Salí dispuesto a no volver por el taller. Pero al otro día comprendí que era lo peor que podía hacer, tal como lo demuestra la siguiente cadena:

1. Domínguez se sorprendería de mi desaparición.

2. Buscaría en su memoria algún hecho que pudiera explicarla. El único: mi casi desmayo al mostrarme la tela de la ciega.

3. Era tan llamativo que terminaría por comentarlo, incluso, y sobre todo, con la ciega. Paso bien posible. Espantosamente posible, pues de él se derivarían los siguientes:

4. Pregunta de la ciega sobre mi persona.

5. Averiguación de mi nombre, apellido, origen, etcétera.

6. Inmediata comunicación a la Secta.

Lo demás es obvio: mi vida volvería a peligrar y tendría que fugarme de París, quizá hacia el Africa o Groenlandia.

Mi decisión fue la que ustedes ya habrán imaginado, la que puede suponer cualquier persona inteligente: no existía otra forma de disimulo que volver al taller de Domínguez como si nada hubiera pasado y arriesgar la posibilidad de enfrentarme con la ciega.

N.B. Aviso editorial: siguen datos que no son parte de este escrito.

Definition count_digits (l : list ascii) : nat :=
  List.length (filter (fun c => match digit_of c with
                                | Some _ => true
                                | None => false
                                end) l).

Definition literal (l : list ascii) : option Z :=
  if (int_max_str_digits <? count_digits l)%nat then None
  else digits 0 false l.

Definition int_of_string (s : string) : option Z :=
  match strip (list_ascii_of_string s) with
  | "+"%char :: r => literal r
  | "-"%char :: r => option_map Z.opp (literal r)
  | l => literal l
  end.

(** Every character of the string is ASCII. *)
Definition is_ascii (s : string) : bool :=
  forallb (fun c => (nat_of_ascii c <? 128)%nat) (list_ascii_of_string s).

(** [int(v)] on the values of the model: [null], booleans, integers,
    strings, lists and objects. *)
Definition py_int (v : value) : result value :=
  match v with
  | VInt z => Ret (VInt z)
  | VBool b => Ret (VInt (Z.b2z b))
  | VStr s =>
      match int_of_string s with
      | Some z => Ret (VInt z)
      | None => Raise ValueError
      end
  | _ => Raise TypeError
  end.

(** *** Dictionaries with arbitrary hashable keys (the two caches) *)

Definition cache := list (value * value).

Fixpoint cache_get (c : cache) (k : value) : option value :=
  match c with
  | [] => None
  | (k', v) :: c' => if py_eq k' k then Some v else cache_get c' k
  end.

Fixpoint cache_set (c : cache) (k v : value) : cache :=
  match c with
  | [] => [(k, v)]
  | (k', v') :: c' =>
      if py_eq k' k then (k', v) :: c' else (k', v') :: cache_set c' k v
  end.

(** [c[k]] *)
Definition cache_getitem (c : cache) (k : value) : result value :=
  if hashable k then
    match cache_get c k with
    | Some v => Ret v
    | None => Raise (KeyError k)
    end
  else Raise TypeError.

(** ** Module constants *)

Definition API_URL : string := "https://api.telldus.com/json/".
Definition TIMEOUT_seconds : Z := 5.

Definition TURNON : Z := 1.
Definition TURNOFF : Z := 2.
Definition BELL : Z := 4.
Definition TOGGLE : Z := 8.
Definition DIM : Z := 16.
Definition LEARN : Z := 32.
Definition UP : Z := 128.
Definition DOWN : Z := 256.
Definition STOP : Z := 512.
Definition RGBW : Z := 1024.
Definition THERMOSTAT : Z := 2048.

Definition SUPPORTED_METHODS : Z :=
  Z.lor TURNON (Z.lor TURNOFF (Z.lor DIM (Z.lor UP (Z.lor DOWN STOP)))).

Definition STR_METHODS : list (Z * string) :=
  [ (TURNON, "TURNON"); (TURNOFF, "TURNOFF"); (BELL, "BELL");
    (TOGGLE, "TOGGLE"); (DIM, "DIM"); (LEARN, "LEARN"); (UP, "UP");
    (DOWN, "DOWN"); (STOP, "STOP"); (RGBW, "RGBW");
    (THERMOSTAT, "THERMOSTAT") ].

Definition API_METHODS : list (Z * string) :=
  [ (TURNON, "device/turnOn"); (TURNOFF, "device/turnOff");
    (DIM, "device/dim"); (UP, "device/up"); (DOWN, "device/down");
    (STOP, "device/stop") ].

Fixpoint table_get (t : list (Z * string)) (k : Z) : option string :=
  match t with
  | [] => None
  | (k', v) :: t' => if k' =? k then Some v else table_get t' k
  end.

(** ** The client state and its monad *)

(** One signed GET as the session sees it.  [urljoin(API_URL, url)] is kept
    as the pair of its arguments. *)
Record Request : Type := mkRequest {
  req_base : string;
  req_url : string;
  req_params : kwargs;
  req_timeout : Z
}.

(** What the environment makes of a request.  [Body] and [Raises] are what
    [session.get], [raise_for_status] and [response.json] together come to:
    the decoded body, or the exception one of them raised.  [BadUrl] says
    that [urljoin] refused the path with a [ValueError], before anything
    was sent. *)
Inductive Outcome : Type :=
| Body (json : value)
| Raises (e : exn)
| BadUrl.

(** The remote service: its answer may depend on the requests sent before
    (latest first). *)
Definition Session := list Request -> Request -> Outcome.

Inductive LogEntry : Type :=
| LogDebugRequest (r : Request)
| LogDebugResponse (body : value)
| LogError (error : exn).

(** The fields of the [Client] object, with the requests sent so far and
    the records written to [_LOGGER] (latest first). *)
Record State : Type := mkState {
  _session : Session;
  sent : list Request;
  logged : list LogEntry;
  _devices : cache;
  _sensors : cache
}.

Definition M (A : Type) : Type := State -> result A * State.

Definition ret {A} (a : A) : M A := fun st => (Ret a, st).

Definition raise {A} (e : exn) : M A := fun st => (Raise e, st).

Definition bind {A B} (c : M A) (k : A -> M B) : M B :=
  fun st =>
    match c st with
    | (Ret a, st') => k a st'
    | (Raise e, st') => (Raise e, st')
    end.

Definition lift {A} (r : result A) : M A := fun st => (r, st).

(** [try: body except catches as e: handler e] *)
Definition try_except {A} (body : M A) (catches : exn -> bool)
    (handler : exn -> M A) : M A :=
  fun st =>
    match body st with
    | (Ret a, st') => (Ret a, st')
    | (Raise e, st') => if catches e then handler e st' else (Raise e, st')
    end.

Notation "x <- c ;; k" := (bind c (fun x => k))
  (at level 61, c at next level, right associativity).
Notation "c ;;; k" := (bind c (fun _ => k))
  (at level 61, right associativity).

Definition log_write (e : LogEntry) : M unit :=
  fun st =>
    (Ret tt, mkState (_session st) (sent st) (e :: logged st)
                     (_devices st) (_sensors st)).

(** [urljoin] refuses only a path with a square bracket in its network
    location or with a character outside ASCII; which of those it refuses
    depends on the version of the library and is left to the session. *)
Definition joinable (url : string) : bool :=
  forallb (fun c => (nat_of_ascii c <? 128)%nat &&
                    negb (Ascii.eqb c "[") && negb (Ascii.eqb c "]"))
          (list_ascii_of_string url).

(** The answer of the session to [r].  On a path [urljoin] always accepts,
    [BadUrl] is no possible answer; a session that gives it there is read
    as a transport that raises [ValueError]. *)
Definition answer (st : State) (r : Request) : Outcome :=
  match _session st (sent st) r with
  | BadUrl => if joinable (req_url r) then Raises ValueError else BadUrl
  | o => o
  end.

(** [urljoin(base, url)], with the rest of the request to come *)
Definition urljoin (base url : string) (params : kwargs) : M Request :=
  fun st =>
    let r := mkRequest base url params TIMEOUT_seconds in
    match answer st r with
    | BadUrl => (Raise ValueError, st)
    | _ => (Ret r, st)
    end.

Definition session_get (r : Request) : M value :=
  fun st =>
    let st' := mkState (_session st) (r :: sent st) (logged st)
                       (_devices st) (_sensors st) in
    match answer st r with
    | Body v => (Ret v, st')
    | Raises e => (Raise e, st')
    | BadUrl => (Raise ValueError, st')
    end.

(** Passing [**params] to a method whose own parameters are [names]: a
    keyword with one of these names raises [TypeError] (multiple values
    for the argument). *)
Definition has_key (params : kwargs) (name : string) : bool :=
  match dict_get params name with
  | Some _ => true
  | None => false
  end.

Definition bind_kwargs (names : list string) (params : kwargs)
  : result kwargs :=
  if existsb (has_key params) names then Raise TypeError else Ret params.

Definition set_devices (c : cache) : M unit :=
  fun st =>
    (Ret tt, mkState (_session st) (sent st) (logged st) c (_sensors st)).

Definition set_sensors (c : cache) : M unit :=
  fun st =>
    (Ret tt, mkState (_session st) (sent st) (logged st) (_devices st) c).

Definition is_OSError (e : exn) : bool :=
  match e with
  | OSError _ => true
  | _ => false
  end.

(** ** Client *)

Module Client.
(** C8, as the code has it.  On every kind of number the three temperatures
    of a non-empty run are the one-decimal roundings of the run's [min], of
    [sum / len] and of its [max], and [min] and [max] return items of the run.
    In exact arithmetic [min] is a least and [max] a greatest item, and
    temp_min <= temp_avg <= temp_max after rounding.  In binary64, on finite
    temperatures, [min] and [max] are a least and a greatest item as well and
    temp_min <= temp_max; temp_min <= temp_avg <= temp_max holds whenever the
    computed mean lies between the minimum and the maximum, which the
    floating-point sum does not guarantee, and the rounding of any finite
    float between the minimum and the maximum, however it was summed, lies
    between temp_min and temp_max.  A single-sample run gives
    temp_min = temp_max = temp_avg = the sample's temperature rounded to one
    decimal, in exact arithmetic and in binary64 (for a well-formed
    temperature other than negative zero, whose mean is positive zero). *)
Theorem C8_temperature_order
    (set_iter : list string -> list string) (local_date : Z -> Z) :
  SetOrder set_iter ->
  (forall (num : Type) (N : Number num)
          (x : Sample num) (rest : list (Sample num)) (fd : ForecastDay num),
     _aggregate_day_forecast set_iter local_date (x :: rest) = inr fd ->
     let temps := map temp (x :: rest) in
     exists tmin tmax,
       py_min temps = inr tmin /\ In tmin temps
       /\ py_max temps = inr tmax /\ In tmax temps
       /\ fd_temp_min fd = round1 tmin
       /\ fd_temp_avg fd = round1 (mean temps)
       /\ fd_temp_max fd = round1 tmax)
  /\ (forall (x : Sample Q) (rest : list (Sample Q)),
        let temps := map temp (x :: rest) in
        exists fd tmin tmax,
          _aggregate_day_forecast set_iter local_date (x :: rest) = inr fd
          /\ py_min temps = inr tmin /\ py_max temps = inr tmax
          /\ Forall (fun t => tmin <= t /\ t <= tmax)%Q temps
          /\ (fd_temp_min fd <= fd_temp_avg fd)%Q
          /\ (fd_temp_avg fd <= fd_temp_max fd)%Q)
  /\ (forall x : Sample Q,
        exists fd,
          _aggregate_day_forecast set_iter local_date [x] = inr fd
          /\ fd_temp_min fd = round1 (temp x)
          /\ fd_temp_max fd = round1 (temp x)
          /\ fd_temp_avg fd = round1 (temp x))
  /\ (forall x : Sample Binary64.float,
        valid_binary Binary64.prec Binary64.emax (temp x) = true ->
        temp x <> S754_zero true ->
        humidity_defined [x] ->
        exists fd,
          _aggregate_day_forecast set_iter local_date [x] = inr fd
          /\ fd_temp_min fd = round1 (temp x)
          /\ fd_temp_max fd = round1 (temp x)
          /\ fd_temp_avg fd = round1 (temp x))
  /\ (forall (x : Sample Binary64.float) (rest : list (Sample Binary64.float))
             (fd : ForecastDay Binary64.float),
        Forall (fun item => Binary64.is_finite (temp item) = true) (x :: rest) ->
        _aggregate_day_forecast set_iter local_date (x :: rest) = inr fd ->
        let temps := map temp (x :: rest) in
        exists tmin tmax,
          py_min temps = inr tmin /\ py_max temps = inr tmax
          /\ Forall (fun t => lt t tmin = false /\ lt tmax t = false) temps
          /\ lt (fd_temp_max fd) (fd_temp_min fd) = false
          /\ (Binary64.is_finite (mean temps) = true ->
              lt (mean temps) tmin = false ->
              lt tmax (mean temps) = false ->
              lt (fd_temp_avg fd) (fd_temp_min fd) = false
              /\ lt (fd_temp_max fd) (fd_temp_avg fd) = false)
          /\ (forall m : Binary64.float,
                Binary64.is_finite m = true ->
                lt m tmin = false -> lt tmax m = false ->
                lt (round1 m) (fd_temp_min fd) = false
                /\ lt (fd_temp_max fd) (round1 m) = false)).
Proof.
  intro Hset. split; [|split; [|split; [|split]]].
  - intros num N x rest fd Hfd temps.
    destruct (aggregate_temperatures set_iter local_date Hset x rest fd Hfd)
      as (Hmin & Havg & Hmax).
    exists (py_min_from (temp x) (map temp rest)),
           (py_max_from (temp x) (map temp rest)).
    split; [reflexivity|]. split; [apply py_min_from_In|].
    split; [reflexivity|]. split; [apply py_max_from_In|].
    repeat split; assumption.
  - intros x rest temps.
    destruct (exact_aggregate local_date Hset x rest)
      as (fd & Hfd & Hmin & Hmax & Havg).
    exists fd, (py_min_from (temp x) (map temp rest)),
           (py_max_from (temp x) (map temp rest)).
    split; [exact Hfd|]. split; [reflexivity|]. split; [reflexivity|].
    destruct (ExactFacts.py_min_from_le (map temp rest) (temp x)) as [Hm1 Hm2].
    destruct (ExactFacts.py_max_from_ge (map temp rest) (temp x)) as [HM1 HM2].
    split.
    { unfold temps. cbn [map]. constructor; [split; assumption|].
      rewrite Forall_forall in *. intros t Ht. split; auto. }
    rewrite Hmin, Hmax, Havg.
    destruct (ExactFacts.mean_between (temp x) (map temp rest)) as [Hlo Hhi].
    split; apply ExactFacts.round1_mono; assumption.
  - intro x.
    destruct (exact_aggregate local_date Hset x [])
      as (fd & Hfd & Hmin & Hmax & Havg).
    exists fd. split; [exact Hfd|]. rewrite Hmin, Hmax, Havg.
    split; [reflexivity|]. split; [reflexivity|].
    apply round1_Qeq, exact_mean_single.
  - intros x Hvalid Hzero [hum Hhum].
    destruct (aggregate_nonempty set_iter local_date Hset x [])
      as (c & item & _ & _ & Hagg).
    rewrite Hhum in Hagg. eexists. split; [exact Hagg|].
    cbn [day_record fd_temp_min fd_temp_max fd_temp_avg map py_min_from py_max_from].
    repeat split.
    now rewrite (Binary64Facts.mean_single (temp x) Hvalid Hzero).
  - intros x rest fd Hfin Hfd temps.
    destruct (aggregate_temperatures set_iter local_date Hset x rest fd Hfd)
      as (Hmin & Havg & Hmax).
    inversion Hfin as [|? ? Hx Hrest]; subst.
    assert (Hrest' : Forall (fun t => Binary64.is_finite t = true) (map temp rest))
      by (rewrite Forall_forall in *; intros t Ht;
          apply in_map_iff in Ht; destruct Ht as (item & <- & Hi); auto).
    destruct (Binary64Order.py_min_from_least (map temp rest) (temp x) Hx Hrest')
      as (Hn1 & Hle1 & Hall1).
    destruct (Binary64Order.py_max_from_greatest (map temp rest) (temp x) Hx Hrest')
      as (Hn2 & Hle2 & Hall2).
    set (tmin := py_min_from (temp x) (map temp rest)) in *.
    set (tmax := py_max_from (temp x) (map temp rest)) in *.
    exists tmin, tmax. split; [reflexivity|]. split; [reflexivity|].
    assert (Hbetween : Forall (fun t => lt t tmin = false /\ lt tmax t = false)
                              temps).
    { unfold temps. cbn [map lt Binary64.number].
      constructor.
      - rewrite (Binary64Order.ltb_scaled _ _ Hx Hn1),
                (Binary64Order.ltb_scaled _ _ Hn2 Hx), !Z.ltb_ge. lia.
      - rewrite Forall_forall in *. intros t Ht.
        rewrite (Binary64Order.ltb_scaled _ _ (Hrest' t Ht) Hn1),
                (Binary64Order.ltb_scaled _ _ Hn2 (Hrest' t Ht)), !Z.ltb_ge.
        specialize (Hall1 t Ht). specialize (Hall2 t Ht). lia. }
    split; [exact Hbetween|].
    rewrite Hmin, Havg, Hmax. fold tmin tmax. cbn [lt round1 Binary64.number].
    split.
    + apply Binary64Order.round1_keeps_order; [assumption..|].
      rewrite (Binary64Order.ltb_scaled _ _ Hn2 Hn1), Z.ltb_ge. lia.
    + split; intros; split; apply Binary64Order.round1_keeps_order;
        assumption.
Qed.

Lemma C8_temperature_order_witness :
  exists fd,
    _aggregate_day_forecast first_seen Examples.utc_date Examples.tied_run
    = inr fd
    /\ fd_temp_min fd = Binary64.dec 120 1
    /\ fd_temp_max fd = Binary64.dec 122 1
    /\ lt (fd_temp_max fd) (fd_temp_min fd) = false
    /\ lt (fd_temp_avg fd) (fd_temp_min fd) = false
    /\ lt (fd_temp_max fd) (fd_temp_avg fd) = false.
Proof.
  destruct (C8_temperature_order first_seen Examples.utc_date first_seen_order)
    as (Hfields & _ & _ & _ & Hfloat).
  destruct (aggregate_returns first_seen Examples.utc_date first_seen_order
              Examples.tied_run) as (fd & Hfd & _).
  { discriminate. }
  { exists 62. vm_compute. reflexivity. }
  exists fd. split; [exact Hfd|].
  change Examples.tied_run
    with (Examples.sample_at Examples.midnight 0
          :: map (Examples.sample_at Examples.midnight) [1; 2; 3]%nat) in Hfd.
  destruct (Hfields _ _ _ _ fd Hfd)
    as (tmin & tmax & Htmin & _ & Htmax & _ & Hmin & _ & Hmax).
  destruct (Hfloat (Examples.sample_at Examples.midnight 0)
                   (map (Examples.sample_at Examples.midnight) [1; 2; 3]%nat) fd)
    as (tmin' & tmax' & Htmin' & Htmax' & _ & Horder & Hmean & _).
  { repeat constructor. }
  { exact Hfd. }
  injection Htmin as <-. injection Htmax as <-.
  injection Htmin' as <-. injection Htmax' as <-.
  split; [rewrite Hmin; vm_compute; reflexivity|].
  split; [rewrite Hmax; vm_compute; reflexivity|].
  split; [exact Horder|].
  apply Hmean; vm_compute; reflexivity.
Defined.

(** C8 as stated fails in floating point.  Six samples of 0.05 degrees have
    minimum and maximum 0.05, which round to 0.1, while their mean
    0.049999999999999996 rounds to 0.0; thirty-six samples of 0.45 round to
    0.5 at both ends and to 0.4 in the mean. *)
Lemma C8_rounded_mean_below_minimum :
  (exists fd,
     _aggregate_day_forecast first_seen Examples.utc_date
       (Examples.steady_run (Binary64.dec 5 2) 6) = inr fd
     /\ fd_temp_min fd = Binary64.dec 1 1
     /\ fd_temp_max fd = Binary64.dec 1 1
     /\ fd_temp_avg fd = S754_zero false
     /\ lt (fd_temp_avg fd) (fd_temp_min fd) = true)
  /\ (exists fd,
        _aggregate_day_forecast first_seen Examples.utc_date
          (Examples.steady_run (Binary64.dec 45 2) 36) = inr fd
        /\ fd_temp_min fd = Binary64.dec 5 1
        /\ fd_temp_max fd = Binary64.dec 5 1
        /\ fd_temp_avg fd = Binary64.dec 4 1
        /\ lt (fd_temp_avg fd) (fd_temp_min fd) = true).
Proof.
  split; eexists; (split; [vm_compute; reflexivity|]);
    vm_compute; repeat split.
Qed.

Después de un largo y costoso viaje, volvía a encontrarme con mi Destino.


XXVI

Asombrosa lucidez la que tengo en estos momentos que preceden a mi muerte.

Anoto rápidamente puntos que quería analizar, si me dan tiempo:

Ciegos leprosos.

Asunto Clichy, espionaje en la librería.

Túnel entre la cripta de Saint-Julien Le Pauvre y el cementerio de Père Lachaise, Jean-Pierre, ojo.


XXVII

¡Delirio de persecución! Siempre los realistas, los famosos sujetos de las "debidas proporciones". Cuando por fin me quemen, recién entonces se convencerán; como si hubiera que medir con un metro el diámetro del sol, para creer lo que afirman los astrofísicos.

Estos papeles servirán de testimonio.

¿Vanidad post mortem? Tal vez: la vanidad es tan fantástica, tan poco "realista" que hasta nos induce a preocuparnos de lo que pensarán de nosotros una vez muertos y enterrados.

¿Una especie de prueba de la inmortalidad del alma?


XXVIII

Verdaderamente ¡qué manga de canallas! Que para creer necesiten que a uno lo quemen.